SoFunction
Updated on 2025-05-09

Summary of the use of HyperLogLog in Redis

Redis's HyperLogLog is aProbability data structure, used forCount the number of unique elements (cardinality)For example, you want to know how many independent access users (UVs) a website has. Its main advantages are:Very small memory usage, no matter how much data you add, it usually only takes up 12KB of memory.

Here is a detailed explanation of HyperLogLog:

🧠 1. What is HyperLogLog?

HyperLogLog is aCardinality estimation calculation method, it can be used to estimateThe number of different elements in a collection (Cardinality). Unlike Set, Set will store all elements, while HyperLogLog does not save specific data, only saves one statistical state.

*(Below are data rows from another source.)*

(** C10: the classifier never hands the category ['exclude'] to its
    caller: for every input it returns [(None, None)] or a pair whose
    category is one of anat, func, dwi, fmap, perf and other. *)
Theorem never_returns_exclude (modality_dir : string) :
  ∃ result log,
    classify modality_dir = Return result log
    ∧ (result = (None, None)
       ∨ ∃ c suffix, result = (Some c, Some suffix)
                     ∧ c ∈ ["anat"; "func"; "dwi"; "fmap"; "perf"; "other"]
                     ∧ c ≠ "exclude").
Proof.
  assert (Hcat : ∀ c, c ∈ categories →
            c ∈ ["anat"; "func"; "dwi"; "fmap"; "perf"; "other"] ∧ c ≠ "exclude").
  { unfold categories. intros c. rewrite !elem_of_cons, elem_of_nil.
    intros [->|[->|[->|[->|[->|[]]]]]]; (split; [|discriminate]); auto 10. }
  unfold classify, map_modality_to_bids, Dict.mem, Dict.subscript.
  destruct (Dict.get modality_dir modality_mapping) as [c|] eqn:Hget.
  - unfold_outcome. destruct (String.eqb_spec c "exclude") as [->|Hne]; [eauto|].
    destruct (table_values _ _ (get_elem_of _ _ _ Hget)) as [?|Hc]; [done|].
    destruct (determine_suffix_known modality_dir c Hc) as [suffix ->].
    do 2 eexists. split; [reflexivity|]. right. exists c, suffix.
    split; [reflexivity|]. apply Hcat, Hc.
  - destruct (partial_match modality_mapping (PyStr.upper modality_dir))
      as [c|] eqn:Hpm.
    + destruct (partial_match_some _ _ _ Hpm) as [Hne [k Hin]].
      destruct (table_values _ _ Hin) as [?|Hc]; [done|].
      destruct (category_nonempty _ Hc) as (a & s & ->).
      destruct (determine_suffix_known modality_dir _ Hc) as [suffix ->].
      do 2 eexists. split; [reflexivity|]. right. do 2 eexists.
      split; [reflexivity|]. apply Hcat, Hc.
    + do 2 eexists. split; [reflexivity|]. right. do 2 eexists.
      split; [reflexivity|]. split; [|discriminate].
      rewrite !elem_of_cons. tauto.
Qed.

End ConverterFacts.
(** ** The rename executor *)

Module ExecutorFacts.
Import Fix.

Section executor_facts.
Variable os_move : FS.t → string → string → FS.t * option string.

Lemma run_app (dry_run : bool) (p q : list Item.t) (st : state) :
  run os_move dry_run (p ++ q) st = run os_move dry_run q (run os_move dry_run p st).
Proof. unfold run. apply fold_left_app. Qed.

Lemma run_cons (dry_run : bool) (item : Item.t) (q : list Item.t) (st : state) :
  run os_move dry_run (item :: q) st
  = run os_move dry_run q (rename_step os_move dry_run st item).
Proof. reflexivity. Qed.

(** A failed precondition records one error and leaves the rest alone. *)
Lemma step_source_missing (dry_run : bool) (st : state) (item : Item.t) :
  FS.exists_ (files st) (Item.old_path item) = false →
  rename_step os_move dry_run st item = record_error st (source_missing item).
Proof. intros H. unfold rename_step. rewrite H. reflexivity. Qed.

Lemma step_target_exists (dry_run : bool) (st : state) (item : Item.t) :
  FS.exists_ (files st) (Item.old_path item) = true →
  FS.exists_ (files st) (Item.new_path item) = true →
  rename_step os_move dry_run st item = record_error st (target_exists item).
Proof. intros H1 H2. unfold rename_step. rewrite H1, H2. reflexivity. Qed.

(** Every step counts its element once, as a success or as an error. *)
Lemma step_counts (dry_run : bool) (st : state) (item : Item.t) :
  let st' := rename_step os_move dry_run st item in
  (success_count st' = S (success_count st) ∧ error_count st' = error_count st)
  ∨ (success_count st' = success_count st ∧ error_count st' = S (error_count st)).
Proof.
  unfold rename_step.
  destruct (FS.exists_ (files st) (Item.old_path item)); simpl; [|auto].
  destruct (FS.exists_ (files st) (Item.new_path item)); simpl; [auto|].
  destruct dry_run; simpl; [auto|].
  unfold try_move.
  destruct (os_move (files st) (Item.old_path item) (Item.new_path item)) as [fs' [e|]];
    simpl; auto.
Qed.

Lemma run_counts (dry_run : bool) (plan : list Item.t) (st : state) :
  success_count (run os_move dry_run plan st) + error_count (run os_move dry_run plan st)
  = success_count st + error_count st + length plan.
Proof.
  revert st. induction plan as [|item plan IH]; intros st; [simpl; lia|].
  rewrite run_cons, IH. cbn [length].
  destruct (step_counts dry_run st item) as [[-> ->]|[-> ->]]; lia.
Qed.

Lemma run_error_count_mono (dry_run : bool) (plan : list Item.t) (st : state) :
  (error_count st ≤ error_count (run os_move dry_run plan st))%nat.
Proof.
  revert st. induction plan as [|item plan IH]; intros st; [simpl; lia|].
  rewrite run_cons. etrans; [|apply IH].
  destruct (step_counts dry_run st item) as [[_ ->]|[_ ->]]; lia.
Qed.

Lemma run_success_count_mono (dry_run : bool) (plan : list Item.t) (st : state) :
  (success_count st ≤ success_count (run os_move dry_run plan st))%nat.
Proof.
  revert st. induction plan as [|item plan IH]; intros st; [simpl; lia|].
  rewrite run_cons. etrans; [|apply IH].
  destruct (step_counts dry_run st item) as [[-> _]|[-> _]]; lia.
Qed.

(** The list of messages only grows. *)
Lemma step_errors (dry_run : bool) (st : state) (item : Item.t) :
  ∃ more, errors (rename_step os_move dry_run st item) = (errors st ++ more)%list.
Proof.
  unfold rename_step, try_move.
  repeat (case_match; simpl); try (by eexists [_]); by (exists []; rewrite app_nil_r).
Qed.

Lemma run_errors (dry_run : bool) (plan : list Item.t) (st : state) :
  ∃ more, errors (run os_move dry_run plan st) = (errors st ++ more)%list.
Proof.
  revert st. induction plan as [|item plan IH]; intros st.
  - exists []. by rewrite app_nil_r.
  - rewrite run_cons.
    destruct (IH (rename_step os_move dry_run st item)) as [more ->].
    destruct (step_errors dry_run st item) as [more' ->].
    exists (more' ++ more)%list. by rewrite app_assoc.
Qed.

✅ Advantages: It can count the number of unique elements on a large scale, and the memory usage is extremely low
❌ Disadvantages: Not accurate statistics, there isError range ±0.81%

🛠️ 2. How to use

1. Add data

PFADD key element [element ...]
PFADD myloglog user1 user2 user3

2. Query the cardinality

PFCOUNT key [key ...]
PFCOUNT myloglog

3. Merge multiple HyperLogLogs

PFMERGE destkey sourcekey1 [sourcekey2 ...]
PFMERGE totalLog userLog1 userLog2

📊 3. Actual examples

# Add some user IDsPFADD uv:20250414 user1 user2 user3 user4 user5

# Query today's UVPFCOUNT uv:20250414
# Return 5
# Add duplicate user ID (no repeated counting)PFADD uv:20250414 user1 user2

# Check againPFCOUNT uv:20250414
# Still 5

🧮 4. Brief principle (not necessary to understand)

HyperLogLog BasedProbability Algorithm, the core idea is:
Hash each element, observe the maximum length of consecutive 0 in the prefix of the hash value, and use this statistical information to estimate the cardinality.

  • Hash function allows input to be distributed randomly
  • The probability of long continuous 0 is very low, indicating that there are many data
  • Redis spreads the results into 2^14 (16,384) buckets for improved accuracy

💡 5. Applicable scenarios

  • Website UV statistics (number of users visits per day and hourly)
  • Statistics of active users
  • Where data deduplication statistics are not required

⚠️ 6. Things to note

  • Cannot get which elements were added (it does not store data)
  • It is an estimated value (not an exact value), with an accuracy error of ±0.81%
  • Always only occupy about 12KB of memory (precisely control memory usage)

🧪 7. Compare with Set

project Set HyperLogLog
Accuracy accurate Estimated (±0.81%)
Memory Increases with data Constant approximately 12KB
Support deduplication counting ✅ (based on probability)
Support element viewing ❌ (No data stored)
Use scenarios Small data controllable collection Super large-scale data statistics

If you have specific usage scenarios or code requirements, you can also tell me that I can write specific Redis commands or Python/Lua examples for you. Need?

This is the end of this article about the use of HyperLogLog in Redis. For more related content on the use of Redis HyperLogLog, please search for my previous articles or continue browsing the related articles below. I hope everyone will support me in the future!